Archive for March 15th, 2012

Sentence of the Week

Thursday, March 15th, 2012

“The proportion of biopsies that occur because of these false-positive results that are retrospectively deemed unnecessary (that is, the woman did not have cancer) is about 7%; therefore, many more women will undergo unnecessary biopsies under annual screening than biennial screening.”

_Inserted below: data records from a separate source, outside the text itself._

(* ===== verification/LinkPaste.v ===== *)
(** * Pasting links

    Of packages/editor/src: tiptap-extension-link/helpers/pasteHandler.ts, which decides
    what becomes of a paste, looks up what a link points to and shows the menu of what can
    be done with it; blocknote/core/extensions/LinkMenu/defaultLinkMenuItems.tsx, the
    items of that menu and what they do; and [youtubeParser] of utils.ts.  The editor is
    a class of the edits that are used, with laws; its states are dispatched to
    [SuggestMenu.Link.apply]. *)
From S2P Require Import Prelude.
From S2P Require Import JsString.
From S2P Require Import JsObject.
From S2P Require Import Autocomplete.
From S2P Require Import EntityId.
From S2P Require Import DaemonApi.
From S2P Require Import NodeConvert.
From S2P Require Import BlockNodes.
From S2P Require Import NodeExamples.
From S2P Require Import Positions.
From S2P Require Import PositionsFacts.
From S2P Require Import EditorBlocks.
From S2P Require Import EditorBlocksFacts.
From S2P Require Import EditorLookup.
From S2P Require Import EditorInsert.
From S2P Require Import PositionsModel.
From S2P Require Import EditorUpdate.
From S2P Require Import EditorExamples.
From S2P Require Import EditorApi.
From S2P Require Import WebLinks.
From S2P Require Import SuggestMenu.

(** ** What a URL seems to be *)

Definition name_char (c : ascii) : bool :=
  negb (Ascii.eqb c "/" || Ascii.eqb c "\" || Ascii.eqb c "&" || Ascii.eqb c "?").
(** [\w] *)
Definition word_char (c : ascii) : bool := is_digit c || is_lower c || is_upper c || Ascii.eqb c "_".
Definition param_char (c : ascii) : bool := Ascii.eqb c "?" || Ascii.eqb c "&".
Definition not_newline (c : ascii) : bool := negb (is_newline c).

(** The lookahead: the end, or parameters up to it on one line. *)
Definition params_or_end (s : list ascii) : bool :=
  match s with [] => true | c :: s' => param_char c && forallb not_newline s' end.
(** How long the extension at the start is, a longer one first. *)
Definition extension_at (s : list ascii) : option nat :=
  match s with
  | "."%char :: r =>
      let try (n : nat) := (n <=? length r) && forallb word_char (take n r) && params_or_end (drop n r) in
      if try 4 then Some 5 else if try 3 then Some 4 else None
  | _ => None
  end.
Fixpoint run_of (p : ascii → bool) (s : list ascii) : nat :=
  match s with c :: s' => if p c then S (run_of p s') else 0 | [] => 0 end.
(** The name before it, as long as it can be. *)
Fixpoint try_names (n : nat) (s : list ascii) : option (list ascii) :=
  match n with
  | O => None
  | S m => match extension_at (drop n s) with
           | Some k => Some (take (n + k) s)
           | None => try_names m s
           end
  end.
Definition match_here (s : list ascii) : option (list ascii) := try_names (run_of name_char s) s.
(** The first match of the expression for a file name. *)
Fixpoint match_file (s : list ascii) : option (list ascii) :=
  match match_here s with
  | Some m => Some m
  | None => match s with [] => None | _ :: s' => match_file s' end
  end.

Definition is_one_of (l : list string) (s : string) : bool := existsb (String.eqb s) l.
Definition checkMediaUrl (url : string) : nat * string :=
  match match_file (chars url) with
  | Some m =>
      let f := of_chars m in
      let extension := default "" (last (js_split "." f)) in
      if is_one_of ["png"; "jpg"; "jpeg"] extension then (1, f)
      else if is_one_of ["pdf"; "xml"; "csv"] extension then (2, f)
      else if is_one_of ["mp4"; "webm"; "ogg"] extension then (3, f)
      else (0, "")
  | None =>
      if existsb (λ v, js_includes v url) ["youtu.be"; "youtube"; "vimeo"] then (3, "")
      else if existsb (λ v, js_includes v url) ["twitter"; "x.com"] then (4, "")
      else (0, "")
  end.

(** [youtubeParser]: after the last place where one of the alternatives matches. *)
Definition eat (c : ascii) (s : list ascii) : list ascii :=
  match s with d :: s' => if Ascii.eqb c d then s' else s | [] => [] end.
Definition eats (p s : string) : option (list ascii) :=
  if js_startsWith p s then Some (drop (len p) (chars s)) else None.
Definition youtube_alternative (s : list ascii) : option (list ascii) :=
  match s with
  | "y" :: "o" :: "u" :: "t" :: "u" :: c :: "b" :: "e" :: "/" :: r => if not_newline c then Some r else None
  | _ => None
  end%char.
Definition user_alternative (s : list ascii) : option (list ascii) :=
  match s with
  | "/" :: "u" :: "/" :: c :: "/" :: r => if word_char c then Some r else None
  | _ => None
  end%char.
Definition first_some {A} (l : list (option A)) : option A :=
  List.fold_right (λ o r, match o with Some _ => o | None => r end) None l.
Definition id_char (c : ascii) : bool := negb (Ascii.eqb c "#" || Ascii.eqb c "&" || Ascii.eqb c "?").
Definition video_at (s : list ascii) : option (list ascii) :=
  let t := of_chars s in
  r ← first_some [youtube_alternative s; eats "v/" t; user_alternative s; eats "embed/" t; eats "watch?" t];
  let r := eat "=" (eat "v" (eat "?" r)) in
  Some (take (run_of id_char r) r).
Fixpoint last_video (n : nat) (s : list ascii) : option (list ascii) :=
  match (if forallb not_newline (take n s) then video_at (drop n s) else None), n with
  | Some v, _ => Some v
  | None, S m => last_video m s
  | None, O => None
  end.
Definition youtubeParser (url : string) : option string :=
  match last_video (len url) (chars url) with
  | Some v => if length v =? 11 then Some (of_chars v) else None
  | None => None
  end.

The University of Chicago Writing Program offered this passage from a medical journal as its sentence of the week. It’s not a particularly egregious example of bad writing, but it does not convey its meaning as clearly as possible. They identify three main weaknesses:

  1. A long wait for the verb in the first clause.
  2. A long chain of modifiers for “biopsies.”
  3. A missing statistic

Their rewritten sentence reads:

When women between the ages of forty and sixty-nine receive annual mammograms, they get almost twice as many false-positive results as they would if they received mammograms biennially. These false-positive results can lead to unnecessary biopsies. When women in this age group get a positive result on an annual mammogram and then get a biopsy, only X% of them prove to have cancer. But the other Y% prove to be cancer free. Therefore, many more women will undergo unnecessary biopsies under annual screening than biennial screening.

Significantly, the new version is longer than the original. Usually brevity is desirable, but in this case it can squeeze out important statistics and cloud meaning.